# Bearing replacement help needed



## rodisi (21 Feb 2018)

New member here and my first posting so please be gentle with me.  
I'm about to replace the bearings in the three blades of my mower. Below is one of the bearing housings.





Items 4 are the two bearings and 5 is a spacer between the two. I can't for the life of me figure out how to extract the bearings. That spacer in between is putting a spanner in the works as is the circlip 7 between the two. I'm hoping that the superior mechanical knowledge in this forum may have ideas.
Thanks in advance.


----------



## woodfarmer (21 Feb 2018)

Probably bit like this

remove the circlip
support the outside of the circlip housing end so bearings can pass through the support
push the lot through from the non circlip end.
You can probably get away using the vice jaws set to leave room for the exiting bearing.
Drift the bearings and spacer out using a heavy ish hammer gently, if you dont have a press.
alternatively use the vice to push the drift through side ways note there has to be enough space for both bearings and spacer to exit (piece of pipe ?? )
hope this helps


----------



## sunnybob (22 Feb 2018)

Be very careful trying to smash them all through. there is almost certainly a seating lip on the housing and you will destroy everything.
here is a closely guarded secret, if you tell anyone else the association of bearing pullers will hunt you down and kill you.
That spacer is narrower than the bearings.
you use a BIG screwdriver and lever the spacer off centre.
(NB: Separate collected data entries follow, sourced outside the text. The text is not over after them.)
(** *** Responses without the text-generation service *)

Lemma pick_from (pool : list string) (w : World) :
  ∃ choice w', pick pool w = (Ok choice, w')
               ∧ ∀ text, choice = Some text → text ∈ pool.
Proof.
  unfold pick, Math_random, JS.bind, JS.ret.
  destruct (randoms w) as [|r rest];
    (do 2 eexists; split; [reflexivity|];
     intros text Hat; eapply list_elem_of_lookup_2; exact Hat).
Qed.

Lemma generateFallbackResponse_texts (intent : Intent) (sentiment : Sentiment)
    (w : World) :
  ∃ r w', generateFallbackResponse intent sentiment w = (r, w')
          ∧ ∀ text, r = Ok text → text ∈ fallback_texts.
Proof.
  unfold generateFallbackResponse, fallback_texts.
  repeat (destruct (String.eqb _ _);
          [do 2 eexists; split; [reflexivity|];
           intros text [= <-]; set_solver|]).
  destruct sentiment;
    try (do 2 eexists; split; [reflexivity|];
         intros text [= <-]; set_solver);
    unfold JS.bind;
    destruct (pick_from generic_fallbacks w) as (choice & w' & -> & Hin);
    (destruct choice as [text'|];
     [ do 2 eexists; split; [reflexivity|];
       intros text [= <-]; apply elem_of_app; right; apply Hin; reflexivity
     | do 2 eexists; split; [reflexivity|]; intros text [=] ]).
Qed.

Lemma dynamic_response_without_key (E : Env) (message : value)
    (intent : Intent) (entities : list Entity) (sentiment : Sentiment)
    (context : Context) (w : World) :
  key_configured E = false →
  dynamic_response E message intent entities sentiment context w
  = generateFallbackResponse intent sentiment w.
Proof. intros Hkey. unfold dynamic_response. rewrite Hkey. reflexivity. Qed.

(** X9. Without an API key no request is sent and every response is a
    canned one.  When the intent has a template set and its confidence is
    above 0.7, one number is drawn and the response is the template at
    the drawn index of that set, personalized (the apology, should the
    index fall outside the set).  Otherwise the response is what
    [generateFallbackResponse] gives for the intent and the sentiment,
    one of the fixed fallback texts (the apology, should it throw). *)
Theorem generateResponse_without_key (E : Env) (message : value)
    (intent : Intent) (entities : list Entity) (sentiment : Sentiment)
    (context : Context) (w : World) :
  key_configured E = false →
  ∃ response w',
    generateResponse E message intent entities sentiment context w
    = (Ok response, w')
    ∧ openai_log w' = openai_log w
    ∧ (∀ templates,
         responseTemplates !! i_name intent = Some templates →
         (0.7 < i_confidence intent)%Q →
         w' = after_random w
         ∧ match templates !! random_index (next_random w) (length templates)
           with
           | Some template =>
               template ∈ templates
               ∧ response = personalizeResponse template sentiment context
           | None => response = generation_apology
           end)
    ∧ (responseTemplates !! i_name intent = None
       ∨ (i_confidence intent <= 0.7)%Q →
       response ∈ fallback_texts
       ∧ (response, w')
         = match generateFallbackResponse intent sentiment w with
           | (Ok text, w1) => (text, w1)
           | (Throw _, w1) => (generation_apology, w1)
           end).
Proof.
  intros Hkey.
  assert (generation_apology ∈ fallback_texts) as Hapology
    by (unfold fallback_texts; set_solver).
  assert (openai_log
            (generateResponse E message intent entities sentiment context w).2
          = openai_log w) as Hlog.
  { apply (preserves_generateResponse _ E); try reflexivity.
    left. exact Hkey. }
  assert (∃ response w',
            JS.try_catch
              (dynamic_response E message intent entities sentiment context)
              (λ error,
                 run JS.console_log "Response generation error:" then
                 JS.ret generation_apology) w = (Ok response, w')
            ∧ response ∈ fallback_texts
            ∧ (response, w')
              = match generateFallbackResponse intent sentiment w with
                | (Ok text, w1) => (text, w1)
                | (Throw _, w1) => (generation_apology, w1)
                end) as Hdynamic.
  { unfold JS.try_catch.
    rewrite (dynamic_response_without_key E message intent entities sentiment
               context w Hkey).
    destruct (generateFallbackResponse_texts intent sentiment w)
      as ([text|e] & w' & -> & Hin).
    - do 2 eexists. split; [reflexivity|]. split; [|reflexivity].
      apply Hin. reflexivity.
    - do 2 eexists. split; [reflexivity|]. split; [|reflexivity].
      exact Hapology. }
  revert Hlog. unfold generateResponse.
  destruct (responseTemplates !! i_name intent) as [templates|] eqn:Hset;
    [destruct (gt (i_confidence intent) 0.7) eqn:Hsure|].
  - unfold template_response, JS.try_catch.
    rewrite (bind_ok _ _ _ _ _ (pick_next templates w)).
    intros Hlog.
    destruct (templates !! random_index (next_random w) (length templates))
      as [template|] eqn:Hidx;
      (do 2 eexists; split; [reflexivity|]; split; [exact Hlog|]; split;
       [intros ? [= <-] _; split; [reflexivity|]
       |intros [Hnone | Hle];
        [discriminate Hnone
        |apply gt_false_iff in Hle; congruence]]).
    + rewrite Hidx. split; [|reflexivity].
      eapply list_elem_of_lookup_2, Hidx.
    + rewrite Hidx. reflexivity.
  - intros Hlog. destruct Hdynamic as (response & w' & Hrun & Hin & Hexact).
    rewrite Hrun in Hlog. exists response, w'.
    split; [exact Hrun|]. split; [exact Hlog|]. split; [|auto].
    intros ? _ Hconf. apply gt_true_iff in Hconf. congruence.
  - intros Hlog. destruct Hdynamic as (response & w' & Hrun & Hin & Hexact).
    rewrite Hrun in Hlog. exists response, w'.
    split; [exact Hrun|]. split; [exact Hlog|]. split; [|auto].
    intros ? [=].
Qed.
Then you use a drift and a hammer to tap out the bearing by slowly tapping around the inside lip of the bearing. The spacer will fall out, and the other bearing can then be tapped out as well.


----------



## novocaine (22 Feb 2018)

What Bob said. 
same as a skateboard (and quite possibly the same bearings).
you can buy a specially punch that you put though but it isn't needed, here is another secret that the association of bearing pullers don't want you to know. Light blows in an alternating cross pattern so you don't split the casting (as in, north, south, east, west then chuck in a northwest, south west, south east north east for good measure) .


----------



## sunnybob (22 Feb 2018)

novocaine
secret singing.....


----------



## Inspector (22 Feb 2018)

Since there is a third circlip between the two bearings the assembly can't be pushed out in one go. The third circlip acts as the seating lip so follow sunnybob's advice. Because they are held in place by the circlips it is unlikely that they have much of an interference fit and should come out easily.

Pete


----------



## rodisi (22 Feb 2018)

@woodfarmer - There is a circlip in between the two bearings, which is causing a nuisance.




sunnybob":2efjs3n8 said:


> Be very careful trying to smash them all through. there is almost certainly a seating lip on the housing and you will destroy everything.
> here is a closely guarded secret, if you tell anyone else the association of bearing pullers will hunt you down and kill you.
> That spacer is narrower than the bearings.
> you use a BIG screwdriver and lever the spacer off centre. Then you use a drift and a hammer to tap out the bearing by slowly tapping around the inside lip of the bearing. The spacer will fall out, and the other bearing can then be tapped out as well.


A slow learner here. 
a) When you say "That spacer is narrower than the bearings." do you mean in diameter or actual metal thickness? 
b)" lever the spacer off centre" - so when I'm looking through the middle I can see an arc of the spacer?
c)I feel so stupid asking but what is the inside lip of the bearing?
d)where will the spacer fall out from?

I really appreciate all your prompt answers and apologise for the slow uptake.
I'm including the drawing again which I have slightly modified to give the spacers and bearings individual numbers in case it helps with the explanation.
I also promise to keep stump.


----------



## novocaine (22 Feb 2018)

a) no. 5 is the spacer. 
it's outside diameter is less than the outside diameter of the bearing outer race. 
B) yes push it so you can see the arc of the spacer. 
C) inside lip is the inner race
D) the spacer will fall out with the bearing when it pops out. 
after the first tap with a drift the spacer will be rattling about, so you can move it round with the punch as you work around the edge of the inner race.


----------



## sunnybob (22 Feb 2018)

That spacer's main job is as a dust shroud for the axle. if it wasnt there dirt and stuff would work its way through the bearing and clog up the inside of the bearings. Spacing the bearings is almost a secondary use.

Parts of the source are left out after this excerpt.